▶ **How to complete this task**
Copy every line from the records below that holds the word "Lemma".

[[ Supplied material, beginning ]]

Definition run_extended (env : getenv) (t : TableDef) (right : option (TableDef * JoinClause)) (stmt : SelectStmt)
    (tid : Z) : CM (ExecResult * Status) :=
  c ← get_state;
  rows ← match right with
         | Some (rt, j) =>
             if 1 <? num_shards_ c then
               r ← DistributedJoinPlanner.ExecuteInnerJoin (num_shards_ c) stmt t rt tid (ParseJoinPhysicalOpFromEnv env);
               mret (if St.ok r.1 then inr r.2 else inl r.1)
             else
               ls ← Coord.Scan tid (table_id t) [] [] true;
               if negb (St.ok ls.1) then mret (inl ls.1)
               else
                 rs ← Coord.Scan tid (table_id rt) [] [] true;
                 mret (if negb (St.ok rs.1) then inl rs.1 else scan_rows t right ls.2 rs.2)
         | None =>
             ls ← Coord.Scan tid (table_id t) [] [] true;
             mret (if negb (St.ok ls.1) then inl ls.1 else scan_rows t None ls.2 [])
         end;
  mret match rows with
       | inl st => (ExecResult0, st)
       | inr rows => (select_rows t (fst <$> right) stmt (select_pipeline t (fst <$> right) stmt rows), St.OK)
       end.
Lemma effect_ExecInsert cat stmt txn : statement_effect txn (Exec.ExecInsert cat stmt txn).
Proof.
  unfold Exec.ExecInsert. destruct (GetTable _ _) as [t|]; [|apply effect_failed].
  destruct (Exec.insert_row t stmt) as [e|[pk row]]; [apply effect_failed|].
  apply (effect_run txn (λ t0, Coord.Write t0 (table_id t) pk row)
    (λ st, if negb (St.ok st) then Exec.failed_status ExecResult0 st else Exec.inserted)); [auto with keeps|].
  intros t0 st. destruct (negb (St.ok st)); [apply abort_output|].
  apply (commit_output t0 (λ c, if negb (St.ok c) then _ else _)).
Qed.
Lemma keeps_run_point t stmt names kr tid : keeps (Exec.run_point t stmt names kr tid).
Proof. unfold Exec.run_point. keep. Qed.
Lemma keeps_run_range t stmt names kr tid : keeps (Exec.run_range t stmt names kr tid).
Proof. unfold Exec.run_range. keep. Qed.
Lemma keeps_run_extended env t right stmt tid : keeps (Exec.run_extended env t right stmt tid).
Proof. unfold Exec.run_extended. keep. Qed.
Lemma effect_ExecSelect env cat stmt txn : statement_effect txn (Exec.ExecSelect env cat stmt txn).
Proof.
  unfold Exec.ExecSelect. destruct (GetTable _ _) as [t|]; [|apply effect_failed].
  assert (He : ∀ right, statement_effect txn (Exec.select_extended env t right stmt txn)).
  { intros right. apply (effect_run txn (Exec.run_extended env t right stmt) (λ rs, Exec.select_status false rs.1 rs.2));
      [intros; apply keeps_run_extended|]. intros. apply finish_select_ends. }
  destruct (Exec.is_extended stmt).
  { destruct (se_join stmt) as [j|]; [|apply He]. destruct (GetTable _ _); [apply He|apply effect_failed]. }
  unfold Exec.select_by_key. destruct (Exec.ExtractKeyRange _ _) as [[kr|]|]; [|apply effect_failed|apply effect_throws].
  destruct (Exec.is_point kr && _); [apply effect_failed|]. destruct (negb (Exec.is_point kr) && _); [apply effect_failed|].
  set (names := match se_columns stmt with [] => _ | _ => _ end).
  apply (effect_run txn (λ t0, if Exec.is_point kr then Exec.run_point t stmt names kr t0 else Exec.run_range t stmt names kr t0)
    (λ rs, Exec.select_status (Exec.is_point kr) rs.1 rs.2)).
  - intros t0. destruct (Exec.is_point kr); [apply keeps_run_point|apply keeps_run_range].
  - intros. apply finish_select_ends.
Qed.
Lemma keeps_apply_update t stmt pk txn : keeps (Exec.apply_update t stmt pk txn).
Proof. unfold Exec.apply_update, Exec.read_row. keep. Qed.
Lemma keeps_apply_delete t stmt pk txn : keeps (Exec.apply_delete t stmt pk txn).
Proof. unfold Exec.apply_delete, Exec.read_row. keep. Qed.
Lemma effect_change_row verb apply txn : (∀ t, keeps (apply t)) → statement_effect txn (Exec.change_row verb apply txn).
Proof.
  intros Ha. unfold Exec.change_row, statement_effect. destruct (txn =? 0); cbn [negb].
  - apply begin_body; [done|]. intros t [st|]; [|by apply ensures_mret].
    destruct (negb (St.ok st)); [apply abort_output|]. apply (commit_output t (λ c, if negb (St.ok c) then _ else _)).
  - eapply ensures_bind; [apply Ha|]. intros [st|]; apply ensures_mret; intros c c0 (Hs & Hn & _); (split_and!; [done..|]);
      [by intros out [= <-]|done].
Qed.
Lemma effect_ExecUpdate cat stmt txn : statement_effect txn (Exec.ExecUpdate cat stmt txn).
Proof.
  unfold Exec.ExecUpdate. destruct (GetTable _ _) as [t|]; [|apply effect_failed].
  destruct (Exec.ExtractPrimaryKey _ _) as [[pk|]|]; [|apply effect_failed|apply effect_throws].
  apply effect_change_row. intros. apply keeps_apply_update.
Qed.
Lemma effect_ExecDelete cat stmt txn : statement_effect txn (Exec.ExecDelete cat stmt txn).
Proof.
  unfold Exec.ExecDelete. destruct (GetTable _ _) as [t|]; [|apply effect_failed].
  destruct (Exec.ExtractPrimaryKey _ _) as [[pk|]|]; [|apply effect_failed|apply effect_throws].
  apply effect_change_row. intros. apply keeps_apply_delete.
Qed.
End statements.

[[ Supplied material, end ]]

▶ **Completed task**
Lemma effect_ExecInsert cat stmt txn : statement_effect txn (Exec.ExecInsert cat stmt txn).
Lemma keeps_run_point t stmt names kr tid : keeps (Exec.run_point t stmt names kr tid).
Lemma keeps_run_range t stmt names kr tid : keeps (Exec.run_range t stmt names kr tid).
Lemma keeps_run_extended env t right stmt tid : keeps (Exec.run_extended env t right stmt tid).
Lemma effect_ExecSelect env cat stmt txn : statement_effect txn (Exec.ExecSelect env cat stmt txn).
Lemma keeps_apply_update t stmt pk txn : keeps (Exec.apply_update t stmt pk txn).
Lemma keeps_apply_delete t stmt pk txn : keeps (Exec.apply_delete t stmt pk txn).
Lemma effect_change_row verb apply txn : (∀ t, keeps (apply t)) → statement_effect txn (Exec.change_row verb apply txn).
Lemma effect_ExecUpdate cat stmt txn : statement_effect txn (Exec.ExecUpdate cat stmt txn).
Lemma effect_ExecDelete cat stmt txn : statement_effect txn (Exec.ExecDelete cat stmt txn).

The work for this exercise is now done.